A few years ago, UCSD hung up banners on the light posts along the main campus walkway leading up to its great spaceship-shaped library. They touted the successes of some of its more prominent graduates: CEO's, MD's, authors. All valuable members of the community. But it got me to thinking about my students who wanted to be teachers, aid workers, physical therapists, and more than a few who expressed an interest in being good parents along with whatever else they ended up doing. These goals didn't really fit in with the message that the school was conveying. Banners on lamp posts don't have a lot of space for nuanced expression. They were representing a clear, easy-to-grasp message about the good life – and the good lives they were celebrating were good professional lives.
If your life has been like mine, you've experienced a subtle message built in to the way our educational system is structured: it takes hard work and guidance to be a good scientist or engineer or journalist. It takes a while to develop engineering and math skills, and cooking and policing and all the other professions as well.
What people often overlook is that fact that being comfortable in your own skin, knowing how to express yourself effectively, being a good friend, and understanding how to develop and manage relationships, are skills too.
Sure, you might reply, but economic development is why we have education.

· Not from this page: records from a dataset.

(** X5. The other side of the loss: on a store written by the form, an entry
    whose decision reads as text comes back as the last record with
    the decision, category and scores it was submitted with. *)
Theorem plain_decision_round_trip {text : PandasText}
    (f : entry) (now : Z) (file : option csv) :
  reads_slider_ints ->
  (forall c, plain_text (category_name c)) ->
  written_by_form file ->
  in_slider_range f ->
  plain_text (decision f) ->
  exists df t,
    load (append f now file) = Ok df /\
    columns df = HEADER /\
    last (values df) [] =
    [Str (decision f); Str (category_name (category f));
     Int (w f); Int (h f); Int (s f); t].
Proof.
  intros RI PC W R PD.
  destruct (append_csv_lines f now file W R) as (es & F & ->).
  rewrite Forall_forall in F.
  set (all := es ++ [(f, now)]) in *.
  assert (Last : In (f, now) all) by (apply in_or_app; right; now left).
  assert (NE : all <> []) by (intros E; now rewrite E in Last).
  unfold load, read_history. rewrite read_csv_lines. cbn [bind].
  rewrite ensure_category_old by (simpl; auto).
  cbn [seq map].
  replace (infer_dtype (column_tokens 0 (csv_lines all))) with object_.
  2:{ symmetry. apply infer_object with (decision f); [| exact PD].
      unfold column_tokens, csv_lines. rewrite map_map.
      now apply (in_map (fun p => decision (fst p)) all (f, now)). }
  replace (infer_dtype (column_tokens 1 (csv_lines all))) with object_.
  2:{ symmetry. apply infer_object with (category_name (category f));
        [| apply PC].
      unfold column_tokens, csv_lines. rewrite map_map.
      now apply (in_map (fun p => category_name (category (fst p))) all
                   (f, now)). }
  replace (infer_dtype (column_tokens 2 (csv_lines all))) with int64.
  2:{ symmetry. unfold column_tokens, csv_lines. rewrite map_map.
      apply (score_column all w RI NE). intros p I. apply (F p I). }
  replace (infer_dtype (column_tokens 3 (csv_lines all))) with int64.
  2:{ symmetry. unfold column_tokens, csv_lines. rewrite map_map.
      apply (score_column all h RI NE). intros p I. apply (F p I). }
  replace (infer_dtype (column_tokens 4 (csv_lines all))) with int64.
  2:{ symmetry. unfold column_tokens, csv_lines. rewrite map_map.
      apply (score_column all s RI NE). intros p I. apply (F p I). }
  set (d5 := infer_dtype (column_tokens 5 (csv_lines all))).
  unfold csv_lines. rewrite map_map.
  destruct (parse_time_form_rows all object_ object_ int64 int64 int64 d5 NE)
    as (times & -> & Len & _).
  set (g := fun p : entry * Z =>
              zip_with convert [object_; object_; int64; int64; int64; d5]
                (csv_line (fst p) (snd p))).
  assert (RowsLast : last (map g all) [] =
            [Str (decision f); Str (category_name (category f));
             Int (w f); Int (h f); Int (s f);
             convert d5 (Timestamp_str now)]).
  { unfold all. rewrite map_app. cbn [map]. rewrite last_last.
    unfold g. cbn [fst snd csv_line zip_with].
    destruct R as (Rw & Rh & Rs).
    rewrite (convert_plain _ PD), (convert_plain _ (PC (category f))).
    now rewrite !convert_slider_int. }
  eexists. exists (last times NaN).
  split; [reflexivity |]. split; [reflexivity |]. cbn [values].
  rewrite (last_zip_with _ (map g all) _ [] NaN []).
  - now rewrite RowsLast.
  - now rewrite Len, length_map.
  - destruct all; [congruence | discriminate].
Qed.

Well, no. The purpose of education changes over time and from place to place. Many of the big public universities – including the early schools in the University of California system - UCSD's home – were founded because, if democracy was going to succeed, the country needed to have an educated and informed populace. Only later did that mandate expand and shift toward economics.
In Thailand (where I do my research) the first schools were in temples; they taught the kids of rice farmers how to be good Buddhists. An education is what we, as a society, decide to make of it.
There's that implicit message that elite schools like UCSD send when they focus on the connection between economics and education. It's no wonder that so many people feel like they need to have material success to be happy.
What we're investing in, educationally, isn't bad – but it is a little off kilter, and that imbalance isn't helping us with our happiness problems. The idea that if we have professional success, happiness will follow comes through by many paths. This is only one of them.
There's one point that I make over and over on this site: understanding yourself and your society are essential to finding lasting, meaningful happiness. There are plenty of subjects you can study that can help people think about who they are, how they fit into their worlds, and how they can make it – and themselves – better.
And these skills go well beyond a STEM education.
Anybody have thirty million dollars for a good cause?